__WORK ORDER__.
All entries are to be returned verbatim.

Records drawn from a dataset
• • • •

(** ** The report *)

Definition alu_row (t : counts) (cn : Z * string) : string :=
  let '(code, name) := cn in
  let cnt := zget (alu t) code in
  let marker := if (0 <? cnt) || (code =? 31) then "  " else "!!" in
  "  " ++ marker ++ " " ++ rjust 2 (show_dec code) ++ " " ++ ljust 16 name ++ " " ++ rjust 6 (show_dec cnt) ++ " cycles".
Definition uncovered (t : counts) : list string :=
  omap (fun '(code, name) => if (zget (alu t) code =? 0) && negb (code =? 31) then Some name else None) ALUCTL_NAMES.
Definition branch_name (f3 : Z) : string := default "" (BRANCH_F3_NAMES !! Z.to_nat f3).
Definition branch_row (t : counts) (f3 : Z) : string :=
  let yes := zget (taken t) f3 in
  let no := zget (not_taken t) f3 in
  let marker := if (yes =? 0) || (no =? 0) then "!!" else "  " in
  "  " ++ marker ++ " " ++ ljust 5 (branch_name f3) ++ " taken=" ++ rjust 5 (show_dec yes) ++ "  not-taken=" ++
  rjust 5 (show_dec no).
Definition branch_warnings (t : counts) (f3 : Z) : list string :=
  app (if zget (taken t) f3 =? 0 then ["!! " ++ branch_name f3 ++ " never taken"] else [])
    (if zget (not_taken t) f3 =? 0 then ["!! " ++ branch_name f3 ++ " never not-taken"] else []).
Definition uncovered_line (names : list string) : list string :=
  match names with
  | [] => []
  | _ =>
      [""; "!! " ++ show_dec (Z.of_nat (List.length names)) ++
       " ALUCtl operation(s) never exercised by the directed suite: " ++ join ", " names]
  end.
Definition event_rows (t : counts) : list string :=
  ["  load-use stall cycles (Hazard.v):     " ++ show_dec (stall t);
   "  load-use flush/bubble cycles:          " ++ show_dec (flush t);
   "  multi-cycle divide stall cycles:       " ++ show_dec (div_cycles t);
   "  jal/jalr cycles in EX:                 " ++ show_dec (jump_cycles t)].
Definition coverage_report (tests : Z) (t : counts) : list string :=
  concat [
    [""; "=== ALUCtl coverage (across " ++ show_dec tests ++ " directed tests) ==="];
    map (alu_row t) ALUCTL_NAMES;
    [""; "=== branch outcome coverage (each type, taken vs. not-taken) ==="];
    map (branch_row t) (seqZ 0 8);
    [""; "=== hazard/control-flow event coverage ==="];
    event_rows t;
    uncovered_line (uncovered t);
    if stall t =? 0 then ["!! load-use stall never exercised"] else [];
    if div_cycles t =? 0 then ["!! multi-cycle divide stall never exercised"] else [];
    concat (map (branch_warnings t) (seqZ 0 8))].

(** [main], less the lines on the tests that failed. *)
Definition coverage_main (simulate : string -> cov_run) (tb_files : list string) (coverage_txt : option (list string))
    : result (list string) :=
  let! (t, _) := run_benches simulate tb_files coverage_txt no_counts in
  Ok (coverage_report (Z.of_nat (List.length tb_files)) t).

(** ** The file the core writes *)

Definition counter_line (name : string) (i n : Z) : string := name ++ " " ++ show_dec i ++ " " ++ show_dec n.
Definition total_line (name : string) (n : Z) : string := name ++ " " ++ show_dec n.
Definition dump_coverage (c : counts) : list string :=
  concat [
    imap (fun i n => counter_line "alu_ctl" (Z.of_nat i) n) (alu c);
    concat (imap (fun i yn => [counter_line "branch_taken" (Z.of_nat i) (fst yn);
                               counter_line "branch_not_taken" (Z.of_nat i) (snd yn)]) (zip (taken c) (not_taken c)));
    [total_line "stall_cycles" (stall c); total_line "flush_cycles" (flush c);
     total_line "div_cycles" (div_cycles c); total_line "jump_cycles" (jump_cycles c)]].

(** The counters of the core, and the counts added up. *)
Definition shape (c : counts) : Prop :=
  List.length (alu c) = 32%nat /\ List.length (taken c) = 8%nat /\ List.length (not_taken c) = 8%nat.
Definition add_counts (t c : counts) : counts :=
  mkCounts (zip_with Z.add (alu t) (alu c)) (zip_with Z.add (taken t) (taken c))
    (zip_with Z.add (not_taken t) (not_taken c)) (stall t + stall c) (flush t + flush c)
    (div_cycles t + div_cycles c) (jump_cycles t + jump_cycles c).

(** ** Reading a dump *)

Lemma split_ws_tok t : forall cur s,
  all_chars tok_char t = true -> split_ws cur (t ++ s) = split_ws (cur ++ t) s.
Proof.
  induction t as [|c t IH]; intros cur s H; [by rewrite append_nil|].
  cbn [all_chars] in H. apply andb_prop in H as [Hc Ht]. cbn [append split_ws].
  destruct (tok_char_inv c Hc) as (_ & -> & _). rewrite IH by done. by rewrite append_assoc.
Qed.

Lemma split_three name i n :
  clean name -> split_ws "" (counter_line name i n) = [name; show_dec i; show_dec n].
Proof.
  intros [N C]. destruct (show_dec_clean i) as [Ni Ci], (show_dec_clean n) as [Nn Cn]. unfold counter_line.
  rewrite split_ws_tok by done. cbn [append split_ws]. cbn. destruct name; [done|]. cbn [append].
  f_equal. rewrite split_ws_tok by done. cbn. destruct (show_dec i); [done|]. f_equal.
  rewrite <- (append_nil (show_dec n)) at 1. rewrite split_ws_tok by done. cbn. by destruct (show_dec n).
Qed.

Lemma split_two name n : clean name -> split_ws "" (total_line name n) = [name; show_dec n].
Proof.
  intros [N C]. destruct (show_dec_clean n) as [Nn Cn]. unfold total_line.
  rewrite split_ws_tok by done. cbn. destruct name; [done|]. cbn [append].
  f_equal. rewrite <- (append_nil (show_dec n)) at 1. rewrite split_ws_tok by done. cbn. by destruct (show_dec n).
Qed.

• • • •

__PROBLEM SOLUTION__.
(** ** The report *)

Definition alu_row (t : counts) (cn : Z * string) : string :=
  let '(code, name) := cn in
  let cnt := zget (alu t) code in
  let marker := if (0 <? cnt) || (code =? 31) then "  " else "!!" in
  "  " ++ marker ++ " " ++ rjust 2 (show_dec code) ++ " " ++ ljust 16 name ++ " " ++ rjust 6 (show_dec cnt) ++ " cycles".
Definition uncovered (t : counts) : list string :=
  omap (fun '(code, name) => if (zget (alu t) code =? 0) && negb (code =? 31) then Some name else None) ALUCTL_NAMES.
Definition branch_name (f3 : Z) : string := default "" (BRANCH_F3_NAMES !! Z.to_nat f3).
Definition branch_row (t : counts) (f3 : Z) : string :=
  let yes := zget (taken t) f3 in
  let no := zget (not_taken t) f3 in
  let marker := if (yes =? 0) || (no =? 0) then "!!" else "  " in
  "  " ++ marker ++ " " ++ ljust 5 (branch_name f3) ++ " taken=" ++ rjust 5 (show_dec yes) ++ "  not-taken=" ++
  rjust 5 (show_dec no).
Definition branch_warnings (t : counts) (f3 : Z) : list string :=
  app (if zget (taken t) f3 =? 0 then ["!! " ++ branch_name f3 ++ " never taken"] else [])
    (if zget (not_taken t) f3 =? 0 then ["!! " ++ branch_name f3 ++ " never not-taken"] else []).
Definition uncovered_line (names : list string) : list string :=
  match names with
  | [] => []
  | _ =>
      [""; "!! " ++ show_dec (Z.of_nat (List.length names)) ++
       " ALUCtl operation(s) never exercised by the directed suite: " ++ join ", " names]
  end.
Definition event_rows (t : counts) : list string :=
  ["  load-use stall cycles (Hazard.v):     " ++ show_dec (stall t);
   "  load-use flush/bubble cycles:          " ++ show_dec (flush t);
   "  multi-cycle divide stall cycles:       " ++ show_dec (div_cycles t);
   "  jal/jalr cycles in EX:                 " ++ show_dec (jump_cycles t)].
Definition coverage_report (tests : Z) (t : counts) : list string :=
  concat [
    [""; "=== ALUCtl coverage (across " ++ show_dec tests ++ " directed tests) ==="];
    map (alu_row t) ALUCTL_NAMES;
    [""; "=== branch outcome coverage (each type, taken vs. not-taken) ==="];
    map (branch_row t) (seqZ 0 8);
    [""; "=== hazard/control-flow event coverage ==="];
    event_rows t;
    uncovered_line (uncovered t);
    if stall t =? 0 then ["!! load-use stall never exercised"] else [];
    if div_cycles t =? 0 then ["!! multi-cycle divide stall never exercised"] else [];
    concat (map (branch_warnings t) (seqZ 0 8))].

(** [main], less the lines on the tests that failed. *)
Definition coverage_main (simulate : string -> cov_run) (tb_files : list string) (coverage_txt : option (list string))
    : result (list string) :=
  let! (t, _) := run_benches simulate tb_files coverage_txt no_counts in
  Ok (coverage_report (Z.of_nat (List.length tb_files)) t).

(** ** The file the core writes *)

Definition counter_line (name : string) (i n : Z) : string := name ++ " " ++ show_dec i ++ " " ++ show_dec n.
Definition total_line (name : string) (n : Z) : string := name ++ " " ++ show_dec n.
Definition dump_coverage (c : counts) : list string :=
  concat [
    imap (fun i n => counter_line "alu_ctl" (Z.of_nat i) n) (alu c);
    concat (imap (fun i yn => [counter_line "branch_taken" (Z.of_nat i) (fst yn);
                               counter_line "branch_not_taken" (Z.of_nat i) (snd yn)]) (zip (taken c) (not_taken c)));
    [total_line "stall_cycles" (stall c); total_line "flush_cycles" (flush c);
     total_line "div_cycles" (div_cycles c); total_line "jump_cycles" (jump_cycles c)]].

(** The counters of the core, and the counts added up. *)
Definition shape (c : counts) : Prop :=
  List.length (alu c) = 32%nat /\ List.length (taken c) = 8%nat /\ List.length (not_taken c) = 8%nat.
Definition add_counts (t c : counts) : counts :=
  mkCounts (zip_with Z.add (alu t) (alu c)) (zip_with Z.add (taken t) (taken c))
    (zip_with Z.add (not_taken t) (not_taken c)) (stall t + stall c) (flush t + flush c)
    (div_cycles t + div_cycles c) (jump_cycles t + jump_cycles c).

(** ** Reading a dump *)

Lemma split_ws_tok t : forall cur s,
  all_chars tok_char t = true -> split_ws cur (t ++ s) = split_ws (cur ++ t) s.
Proof.
  induction t as [|c t IH]; intros cur s H; [by rewrite append_nil|].
  cbn [all_chars] in H. apply andb_prop in H as [Hc Ht]. cbn [append split_ws].
  destruct (tok_char_inv c Hc) as (_ & -> & _). rewrite IH by done. by rewrite append_assoc.
Qed.

Lemma split_three name i n :
  clean name -> split_ws "" (counter_line name i n) = [name; show_dec i; show_dec n].
Proof.
  intros [N C]. destruct (show_dec_clean i) as [Ni Ci], (show_dec_clean n) as [Nn Cn]. unfold counter_line.
  rewrite split_ws_tok by done. cbn [append split_ws]. cbn. destruct name; [done|]. cbn [append].
  f_equal. rewrite split_ws_tok by done. cbn. destruct (show_dec i); [done|]. f_equal.
  rewrite <- (append_nil (show_dec n)) at 1. rewrite split_ws_tok by done. cbn. by destruct (show_dec n).
Qed.

Lemma split_two name n : clean name -> split_ws "" (total_line name n) = [name; show_dec n].
Proof.
  intros [N C]. destruct (show_dec_clean n) as [Nn Cn]. unfold total_line.
  rewrite split_ws_tok by done. cbn. destruct name; [done|]. cbn [append].
  f_equal. rewrite <- (append_nil (show_dec n)) at 1. rewrite split_ws_tok by done. cbn. by destruct (show_dec n).
Qed.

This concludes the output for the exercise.